I may be doing just that very soon, now that the most fucked up similarity between us has moved to the top of a hill most of us have to cross in our lives. His mother was diagnosed with breast cancer about 3 years ago, two years after The Death and just after they found the cancer in my Ma. Hardship bringing people closer together is a truism that you becoming wed to the more you go through with people. Anyone who knows me knows I have a history of being the excitable one. Historically, not the best in a crisis. Probably because most of the ones I dealt with I was vastly unprepared for mixing in with my overactive imagination. Since dealing with the mortality of my own parents, I know I’ve been more adult (it would be amazing to be less) when it comes to dealing with Bad Things.
I remember an bizarre calm coming over me while talking to F.S. about her being ill. A blend of focus and terror, muted by it not being directed at me, but still aching as my brother began to know suffering I understood.
Just as I’ve seen him become a man I’m honored to know in the decade plus I’ve know him, I watched as hope and reality do battle in him since that time. Hope that she’d get better. Reality that they needed to move up their wedding date when the cancer moved from her breast to her brain.
When I said that he and IT Goddess telling me that they were pregnant was one of the best things I’ve heard in the last year, I absolutely meant it. It meant they’d begun on the family they both wanted so much. Her new job meant that they’d be moving back to NY, a place that had always been more home to them than anywhere else. That he was finally free to get out of his current industry and go down his true path, as a teacher.
Cake’s “The Distance” sounded on my cell phone just after 5 p.m. on Friday evening, and I smiled ruefully. My attempts to reach him were about to bare bitter fruit, and I knew it before I picked up the phone. He went through the good news like a patient himself – telling me as much reminding himself of that his unborn baby was just fine and his wife’s new job was good – and I confirmed all that was good as he drew breath on the other end. Even as he did, I felt the switch flip in my head – I know have to be that person for my brother. That person on the other end who listens to all the bad things he has to talk about.
We went through all the things recited to him from the Doctor’s Bad News Playbook: The treatment didn’t work as we had hoped; There’s nothing else we can do for her at the hospital anymore; The best thing we can do is make her comfortable and see what happens.

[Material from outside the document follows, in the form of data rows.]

(* ===== verification/LockGuard.v ===== *)
(** * OptionalReleasableLockGuard

    Models library/common/thread/lock_guard.h: a lock guard over a mutex that may be
    null and may be released before the guard goes out of scope. *)

From S2P Require Export Prelude.

(** The mutex, held or free, as its owner sees it: unlocking a mutex that is not
    held is undefined. Waiting for a held one is not an outcome of a run. *)
Record BasicLockable := Mutex {
  held : bool;
  lock_calls : nat;
  unlock_calls : nat
}.

Definition mutex_lock : M BasicLockable unit :=
  h ← gets held;
  (if h : bool then fail (Undefined "lock of a mutex this thread holds") else mret tt) ;;
  modify (λ m, Mutex true (S (lock_calls m)) (unlock_calls m)).
Definition mutex_unlock : M BasicLockable unit :=
  h ← gets held;
  (if h : bool then mret tt else fail (Undefined "unlock of a mutex that is not held")) ;;
  modify (λ m, Mutex false (lock_calls m) (S (unlock_calls m))).

(** [lock_]: whether the guard still points at the mutex. *)
Definition OptionalReleasableLockGuard := bool.

Definition OptionalReleasableLockGuard_new (lock : bool)
    : M BasicLockable OptionalReleasableLockGuard :=
  when lock mutex_lock ;; mret lock.

Definition release (lock_ : OptionalReleasableLockGuard)
    : M BasicLockable OptionalReleasableLockGuard :=
  when lock_ mutex_unlock ;; mret false.

(** The destructor. *)
Definition OptionalReleasableLockGuard_delete (lock_ : OptionalReleasableLockGuard)
    : M BasicLockable unit := release lock_ ;; mret tt.

(** A scope: the guard is made, released [n] times by hand, and destroyed. *)
Fixpoint release_times (n : nat) (lock_ : OptionalReleasableLockGuard)
    : M BasicLockable OptionalReleasableLockGuard :=
  match n with
  | O => mret lock_
  | S n => lock_ ← release lock_; release_times n lock_
  end.
Definition guarded_scope (lock : bool) (n : nat) : M BasicLockable unit :=
  guard ← OptionalReleasableLockGuard_new lock;
  guard ← release_times n guard;
  OptionalReleasableLockGuard_delete guard.

Lemma release_times_released n m : release_times n false m = Ok (false, m).
Proof. by induction n. Qed.

(** A guard locks and unlocks a mutex it was given exactly once, however often it is
    released by hand, and never touches one it was not given. *)
Lemma guarded_scope_balanced lock n m :
  held m = false →
  guarded_scope lock n m =
  Ok (tt, if lock then Mutex false (S (lock_calls m)) (S (unlock_calls m)) else m).
Proof.
  intros Hm. destruct m as [h l u]. cbn in Hm. subst h.
  unfold guarded_scope, OptionalReleasableLockGuard_new, OptionalReleasableLockGuard_delete.
  destruct lock.
  - etrans; [eapply bind_run; reflexivity|]. destruct n as [|n]; [done|].
    cbn [release_times]. rewrite bind_assoc. etrans; [eapply bind_run; reflexivity|].
    etrans; [eapply bind_run, release_times_released|]. done.
  - etrans; [eapply bind_run; reflexivity|].
    etrans; [eapply bind_run, release_times_released|]. done.
Qed.
(* ===== verification/Process.v ===== *)
(** * The process: the C interface and a platform over one memory

    A platform calls the C interface of MainInterface.v and has state of its own. Both
    work on the C memory, which is the running engine's dispatcher's when there is one. *)

From S2P Require Export MainInterface.

Section process.
Context {HM B A P : Type}.
Abbreviation S := (main_state HM B A).

(** The C memory, wherever the model of the interface keeps it. *)
Definition set_memory (c : mem) (s : S) : S :=
  match strong_engine_ s with
  | Some e => set_strong_engine
      (Some (EngineObject (set_st_mem c (http_dispatcher_ e)) (lifecycle e))) s
  | None => set_c_mem c s
  end.

(** What the platform does with its own state and the memory, and a call of the interface. *)
Definition on_native {X} (m : M (mem * P) X) : M (S * P) X := λ s,
  match m (memory_now s.1, s.2) with
  | Ok (a, (c, j)) => Ok (a, (set_memory c s.1, j))
  | Fault f => Fault f
  end.
Definition on_main {X} (m : M S X) : M (S * P) X := λ s,
  match m s.1 with
  | Ok (a, g) => Ok (a, (g, s.2))
  | Fault f => Fault f
  end.
End process.
(** A jint converts to a uint64_t modulo 2^64. *)
Definition Java_recordCounter (elements : ptr) (count : Z) : E envoy_status_t :=
  elements ← on_java (GetStringUTFChars elements); on_main (record_counter elements (u64 count)).
Definition Java_recordGaugeSet (elements : ptr) (value : Z) : E envoy_status_t :=
  elements ← on_java (GetStringUTFChars elements); on_main (record_gauge_set elements (u64 value)).
Definition Java_recordGaugeAdd (elements : ptr) (amount : Z) : E envoy_status_t :=
  elements ← on_java (GetStringUTFChars elements); on_main (record_gauge_add elements (u64 amount)).
Definition Java_recordGaugeSub (elements : ptr) (amount : Z) : E envoy_status_t :=
  elements ← on_java (GetStringUTFChars elements); on_main (record_gauge_sub elements (u64 amount)).

Definition Java_initStream : E Z := on_main init_stream.

Definition Java_startStream (stream_handle : Z) (j_context : ptr) : E envoy_status_t :=
  jcls_JvmCallbackContext ← on_java (GetObjectClass j_context);
  retained_context ← on_java (NewGlobalRef j_context);
  result ← on_main (start_stream stream_handle (jvm_callbacks retained_context));
  when (bool_decide (result ≠ ENVOY_SUCCESS)) (on_java (DeleteGlobalRef retained_context)) ;;
  on_java (DeleteLocalRef jcls_JvmCallbackContext) ;;
  mret result.

(** Fourteen pointers. *)
Definition SIZEOF_ENVOY_HTTP_FILTER : Z := 112.

(** [malloced] is what the memory of the allocated struct holds. *)
Definition Java_registerFilterFactory (malloced : envoy_http_filter (jni_state J))
    (filter_name j_context : ptr) : E envoy_status_t :=
  jcls_JvmFilterFactoryContext ← on_java (GetObjectClass j_context);
  retained_context ← on_java (NewGlobalRef j_context);
  on_native (native (safe_malloc SIZEOF_ENVOY_HTTP_FILTER bytes_block)) ;;
  name ← on_java (GetStringUTFChars filter_name);
  on_main (register_platform_api name (Some (jvm_http_filter malloced retained_context))) ;;
  on_java (DeleteLocalRef jcls_JvmFilterFactoryContext) ;;
  mret ENVOY_SUCCESS.

Definition Java_sendData_buffer (stream_handle : Z) (data : ptr) (end_stream : bool) : E envoy_status_t :=
  data ← on_native (buffer_to_native_data data); on_main (send_data stream_handle data end_stream).
Definition Java_sendData_array (stream_handle : Z) (data : ptr) (end_stream : bool) : E envoy_status_t :=
  data ← on_native (array_to_native_data data); on_main (send_data stream_handle data end_stream).
Definition Java_sendHeaders (stream_handle : Z) (headers : ptr) (end_stream : bool) : E envoy_status_t :=
  headers ← on_native (to_native_headers headers);
  on_main (send_headers stream_handle headers end_stream).
Definition Java_sendTrailers (stream_handle : Z) (trailers : ptr) : E envoy_status_t :=
  trailers ← on_native (to_native_headers trailers); on_main (send_trailers stream_handle trailers).
Definition Java_resetStream (stream_handle : Z) : E envoy_status_t :=
  on_main (reset_stream stream_handle).

(** [static_cast<envoy_network_t>], of the values the enumeration names. *)
Definition network_of (network : Z) : option envoy_network_t :=
  if decide (network = 0)%Z then Some ENVOY_NET_GENERIC
  else if decide (network = 1)%Z then Some ENVOY_NET_WLAN
  else if decide (network = 2)%Z then Some ENVOY_NET_WWAN
  else None.
Definition Java_setPreferredNetwork (network : Z) : E envoy_status_t :=
  n ← deref "not a value of envoy_network_t" (network_of network);
  on_main (MainInterface.set_preferred_network n).
End exports.
(* ===== verification/IosStream.v ===== *)
(** * Streams of the Objective-C platform

    Models library/objective-c/EnvoyHTTPStreamImpl.m, with the callback record of
    EnvoyEngine.h. A stream object keeps itself alive through [_strongSelf] until a
    terminal callback has been handled; the C callbacks find it through a context in C
    memory, and hand each event to the application's dispatch queue. Reference counting is
    explicit: an object is deallocated when nothing designates it any more. *)

From S2P Require Import Engine.
From S2P Require Export IosUtility Process.

(** ** Data *)

(** EnvoyHTTPCallbacks: the queue the application wants its callbacks on, by identity, and
    whether each closure is there. *)
Record EnvoyHTTPCallbacks := HTTPCallbacks {
  dispatchQueue : positive;
  onHeaders_closure : bool;
  onData_closure : bool;
  onTrailers_closure : bool;
  onError_closure : bool;
  onCancel_closure : bool
}.

(** A call of one of the closures. The error code and the attempt count are converted to
    uint64_t and int32_t. *)
Inductive app_call :=
| CallHeaders (headers : NSHeaders) (endStream : bool)
| CallData (data : NSData) (endStream : bool)
| CallTrailers (trailers : NSHeaders)
| CallError (errorCode : Z) (message : option NSString) (attemptCount : Z)
| CallCancel.

(** ios_context. The objects are not retained through it. *)
Record ios_context := IosContext {
  ctx_stream : nat;
  ctx_callbacks : EnvoyHTTPCallbacks;
  ctx_closed : ptr
}.

(** The object's fields, and the reference [alloc] made: the initialiser's, and then the
    application's, until it gives it up. *)
Record EnvoyHTTPStreamImpl := StreamImpl {
  strongSelf : bool;
  platformCallbacks : EnvoyHTTPCallbacks;
  native_context : ptr;
  streamHandle : Z;
  app_reference : bool
}.

(** A block on its queue: the callback that made it, whose arguments it captures. All
    capture [callbacks]; those of terminal callbacks capture the stream too, the others
    only name it here. *)
Record queued_block := QueuedBlock {
  block_stream : nat;
  block_callbacks : EnvoyHTTPCallbacks;
  block_body : bridge_event
}.

(** The stream objects, what the contexts hold, the blocks that wait, and the calls of
    closures so far, each with the stream it is for. *)
Record ios_state := IosState {
  stream_objects : gmap nat EnvoyHTTPStreamImpl;
  next_stream : nat;
  contexts : gmap positive ios_context;
  blocks : list queued_block;
  app_calls : list (nat * app_call)
}.

Definition set_stream_objects v (s : ios_state) : ios_state :=
  IosState v (next_stream s) (contexts s) (blocks s) (app_calls s).
Definition set_next_stream v (s : ios_state) : ios_state :=
  IosState (stream_objects s) v (contexts s) (blocks s) (app_calls s).
Definition set_contexts v (s : ios_state) : ios_state :=
  IosState (stream_objects s) (next_stream s) v (blocks s) (app_calls s).
Definition set_blocks v (s : ios_state) : ios_state :=
  IosState (stream_objects s) (next_stream s) (contexts s) v (app_calls s).
Definition set_app_calls v (s : ios_state) : ios_state :=
  IosState (stream_objects s) (next_stream s) (contexts s) (blocks s) v.

Definition set_strong_self b (o : EnvoyHTTPStreamImpl) : EnvoyHTTPStreamImpl :=
  StreamImpl b (platformCallbacks o) (native_context o) (streamHandle o) (app_reference o).
Definition set_app_reference b (o : EnvoyHTTPStreamImpl) : EnvoyHTTPStreamImpl :=
  StreamImpl (strongSelf o) (platformCallbacks o) (native_context o) (streamHandle o) b.

#[export] Instance ios_mem : Part (mem * ios_state) mem :=
  { part_get := fst; part_set m s := (m, s.2) }.
#[export] Instance ios_mem_laws : PartLaws (mem * ios_state) mem.
Proof. split; [done|by intros []|done]. Qed.
#[export] Instance ios_objects : Part (mem * ios_state) ios_state :=
  { part_get := snd; part_set i s := (s.1, i) }.
#[export] Instance ios_objects_laws : PartLaws (mem * ios_state) ios_state.
Proof. split; [done|by intros []|done]. Qed.

(** ** The C callbacks *)

Section callbacks.
Abbreviation I := (M (mem * ios_state)).

Definition c_memory {A} (m : M mem A) : I A := zoom m.
Definition objects_do (f : ios_state → ios_state) : I unit := zoom (modify f : M ios_state unit).

(** [(ios_context * )context], read. *)
Definition load_context (context : ptr) : I ios_context :=
  l ← deref "context is NULL" context;
  s ← gets id;
  match heap s.1 !! l, contexts s.2 !! l with
  | Some _, Some c => mret c
  | _, _ => fail (Undefined "the context was freed")
  end.

Definition dispatch_async (b : queued_block) : I unit :=
  objects_do (λ i, set_blocks (blocks i ++ [b]) i).

(** What the six functions have in common. *)
Definition enqueue (context : ptr) (b : bridge_event) : I ptr :=
  c ← load_context context;
  dispatch_async (QueuedBlock (ctx_stream c) (ctx_callbacks c) b) ;;
  mret NULL.

Definition ios_on_headers (headers : envoy_headers) (end_stream : bool) (context : ptr) : I ptr :=
  enqueue context (OnHeaders headers end_stream).
Definition ios_on_data (data : envoy_data) (end_stream : bool) (context : ptr) : I ptr :=
  enqueue context (OnData data end_stream).
Definition ios_on_metadata (metadata : envoy_headers) (context : ptr) : I ptr := mret NULL.
Definition ios_on_trailers (trailers : envoy_headers) (context : ptr) : I ptr :=
  enqueue context (OnTrailers trailers).
Definition ios_on_complete (context : ptr) : I ptr := enqueue context OnComplete.
Definition ios_on_cancel (context : ptr) : I ptr := enqueue context OnCancel.
Definition ios_on_error (error : envoy_error) (context : ptr) : I ptr :=
  enqueue context (OnError error).

(** *** The blocks *)

Definition call_app (o : nat) (c : app_call) : I unit :=
  objects_do (λ i, set_app_calls (app_calls i ++ [(o, c)]) i).

Definition update_stream (o : nat) (f : EnvoyHTTPStreamImpl → EnvoyHTTPStreamImpl) : I unit :=
  i ← gets snd;
  deref "message to a deallocated stream" (stream_objects i !! o) ;;
  objects_do (λ i, set_stream_objects (alter f o (stream_objects i)) i).

(** [_strongSelf = nil]. Who sends the message has a reference of its own. *)
Definition cleanUp (o : nat) : I unit := update_stream o (set_strong_self false).

Definition run_body (o : nat) (callbacks : EnvoyHTTPCallbacks) (b : bridge_event) : I unit :=
  match b with
  | OnHeaders headers end_stream =>
      when (onHeaders_closure callbacks)
        (h ← c_memory (to_ios_headers headers); call_app o (CallHeaders h end_stream))
  | OnData data end_stream =>
      when (onData_closure callbacks)
        (d ← c_memory (to_ios_data data); call_app o (CallData d end_stream))
  | OnTrailers trailers =>
      when (onTrailers_closure callbacks)
        (h ← c_memory (to_ios_headers trailers); call_app o (CallTrailers h))
  | OnComplete => cleanUp o
  | OnCancel => when (onCancel_closure callbacks) (call_app o CallCancel) ;; cleanUp o
  | OnError error =>
      when (onError_closure callbacks)
        (errorMessage ← c_memory (ios_string (error_message error));
         c_memory (release_data (error_message error)) ;;
         call_app o (CallError (u64 (error_code_value (error_code error))) errorMessage
                       (s32 (error_attempt_count error)))) ;;
      cleanUp o
  end.

(** *** References *)

(** [dealloc] of EnvoyHTTPStreamImpl. *)
Definition dealloc (stream : EnvoyHTTPStreamImpl) : I unit :=
  context ← load_context (native_context stream);
  c_memory (c_free (ctx_closed context)) ;;
  c_memory (c_free (native_context stream)) ;;
  objects_do (λ i, set_contexts
    (match native_context stream with Some l => delete l (contexts i) | None => contexts i end) i).

Definition captured (o : nat) (l : list queued_block) : bool :=
  existsb (λ b, bool_decide (block_stream b = o) && terminal (block_body b)) l.

(** What ARC does when a reference to the object goes. *)
Definition release_object (o : nat) : I unit :=
  i ← gets snd;
  match stream_objects i !! o with
  | Some stream =>
      if strongSelf stream || app_reference stream || captured o (blocks i) then mret tt
      else objects_do (λ i, set_stream_objects (delete o (stream_objects i)) i) ;; dealloc stream
  | None => mret tt
  end.

(** A block that is the first on its queue runs, and is destroyed with its captures. *)
Definition run_block (n : nat) : I unit :=
  i ← gets snd;
  b ← deref "no such block" (blocks i !! n);
  objects_do (set_blocks (delete n (blocks i))) ;;
  run_body (block_stream b) (block_callbacks b) (block_body b) ;;
  when (terminal (block_body b)) (release_object (block_stream b)).

(** The application gives its reference up. *)
Definition app_release (o : nat) : I unit :=
  update_stream o (set_app_reference false) ;; release_object o.

(** *** The part of initWithHandle before and after start_stream *)

(** sizeof(ios_context) and sizeof(atomic_bool). *)
Definition SIZEOF_IOS_CONTEXT : Z := 24.
Definition SIZEOF_ATOMIC_BOOL : Z := 1.

Definition init_stream_object `{Allocator} (handle : Z) (callbacks : EnvoyHTTPCallbacks) : I (nat * ptr) :=
  o ← gets (λ s, next_stream s.2);
  context ← c_memory (safe_malloc SIZEOF_IOS_CONTEXT bytes_block);
  closed ← c_memory (safe_malloc SIZEOF_ATOMIC_BOOL bytes_block);
  c_memory (write_bytes closed [x00]) ;;
  l ← deref "write through NULL" context;
  objects_do (λ i, set_contexts (<[l := IosContext o callbacks closed]> (contexts i)) i) ;;
  objects_do (λ i, set_next_stream (S o) (set_stream_objects
    (<[o := StreamImpl true callbacks context handle true]> (stream_objects i)) i)) ;;
  mret (o, context).

(** [return self] hands the reference to the caller; [return nil] drops it. *)
Definition finish_init (o : nat) (result : envoy_status_t) : I (option nat) :=
  if decide (result = ENVOY_SUCCESS) then mret (Some o)
  else update_stream o (set_strong_self false) ;; app_release o ;; mret None.
End callbacks.

(** ** The stream's methods

    A method's name is its selector with underscores. *)

(** The identities of the static functions. *)
Definition ios_on_headers_f : positive := 1.
Definition ios_on_data_f : positive := 2.
Definition ios_on_metadata_f : positive := 3.
Definition ios_on_trailers_f : positive := 4.
Definition ios_on_error_f : positive := 5.
Definition ios_on_complete_f : positive := 6.
Definition ios_on_cancel_f : positive := 7.
Definition ios_callbacks (context : ptr) : envoy_http_callbacks :=
  EnvoyHttpCallbacks ios_on_headers_f ios_on_data_f ios_on_metadata_f ios_on_trailers_f
    ios_on_error_f ios_on_complete_f ios_on_cancel_f context.

Section methods.
Context {mode : BuildMode} `{Allocator} `{!Dictionary} {HM : Type} `{!HeaderMap HM} `{!EnvoyCodec HM}
  {B : Type} `{!BufferInstance B} `{!EnvoyServer} {A : Type}.
Abbreviation globals_t := (main_state HM B A).
Abbreviation E := (M (globals_t * ios_state)).

Definition initWithHandle_callbacks (handle : Z) (callbacks : EnvoyHTTPCallbacks) : E (option nat) :=
  self ← on_native (init_stream_object handle callbacks);
  result ← on_main (start_stream handle (ios_callbacks self.2));
  on_native (finish_init self.1 result).

(** A message to nil does nothing. *)
Definition with_stream (o : option nat) (m : EnvoyHTTPStreamImpl → E unit) : E unit :=
  match o with
  | None => mret tt
  | Some o =>
      stream ← gets (λ x, stream_objects x.2 !! o);
      stream ← deref "message to a deallocated stream" stream;
      m stream
  end.

Definition sendHeaders_close (o : option nat) (headers : NSHeaders) (close : bool) : E unit :=
  with_stream o (λ stream,
    headers ← on_native (c_memory (toNativeHeaders (Some headers)));
    on_main (send_headers (streamHandle stream) headers close) ;; mret tt).
Definition sendData_close (o : option nat) (data : NSData) (close : bool) : E unit :=
  with_stream o (λ stream,
    data ← on_native (c_memory (toNativeData (Some data)));
    on_main (send_data (streamHandle stream) data close) ;; mret tt).
Definition sendTrailers_ (o : option nat) (trailers : NSHeaders) : E unit :=
  with_stream o (λ stream,
    trailers ← on_native (c_memory (toNativeHeaders (Some trailers)));
    on_main (send_trailers (streamHandle stream) trailers) ;; mret tt).

Definition status_number (s : envoy_status_t) : Z :=
  match s with ENVOY_SUCCESS => 0 | ENVOY_FAILURE => 1 end.

Definition cancel (o : option nat) : E Z :=
  match o with
  | None => mret 0%Z
  | Some o =>
      stream ← gets (λ x, stream_objects x.2 !! o);
      stream ← deref "message to a deallocated stream" stream;
      status ← on_main (reset_stream (streamHandle stream));
      mret (status_number status)
  end.

(** [startStreamWithCallbacks:] of EnvoyEngineImpl.m. *)
Definition startStreamWithCallbacks (callbacks : EnvoyHTTPCallbacks) : E (option nat) :=
  handle ← on_main init_stream; initWithHandle_callbacks handle callbacks.

(** [recordCounterInc:count:] and the gauges; the count is an NSUInteger. *)
Definition recordCounterInc_count (elements : string) (count : Z) : E Z :=
  status ← on_main (record_counter elements (u64 count)); mret (status_number status).
Definition recordGaugeSet_value (elements : string) (value : Z) : E Z :=
  status ← on_main (record_gauge_set elements (u64 value)); mret (status_number status).
Definition recordGaugeAdd_amount (elements : string) (amount : Z) : E Z :=
  status ← on_main (record_gauge_add elements (u64 amount)); mret (status_number status).
Definition recordGaugeSub_amount (elements : string) (amount : Z) : E Z :=
  status ← on_main (record_gauge_sub elements (u64 amount)); mret (status_number status).
End methods.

I listened and responded where I could when he cracked jokes or took a moment to pause. It wasn’t a long conversation – he kept getting calls on the other line from friends and family, but he held off as long as he could. When his Mom’s doctor showed up on the caller id, I hustled him off the phone, telling him to call when he has a moment or when he needs to talk.
He knows I’m here, just as so many others that love him dearly are waiting and able to respond. I don’t know if he’ll call before the next bad news he’ll have to deliver, but that won’t stop me from wishing I was there. Not that I can offer some great wisdom. Watching someone you love die doesn’t impart great wisdom, so as I’ve found. There’s no breakthrough. The loss is its own meaning. The life no longer there. But death is something you can deal with because it is that realization of what it feels like, even if you can’t verbalize it, you feel it.
Waiting. Watching. Alternately forcing yourself not to think about what it will be like and then having to think about nothing but what it will do to you is agony.
I can’t spare him that agony, even as I understand each part of it.
The best I can do is remind my brother that he isn’t alone.
In the worst times, the simple truths are a comfort.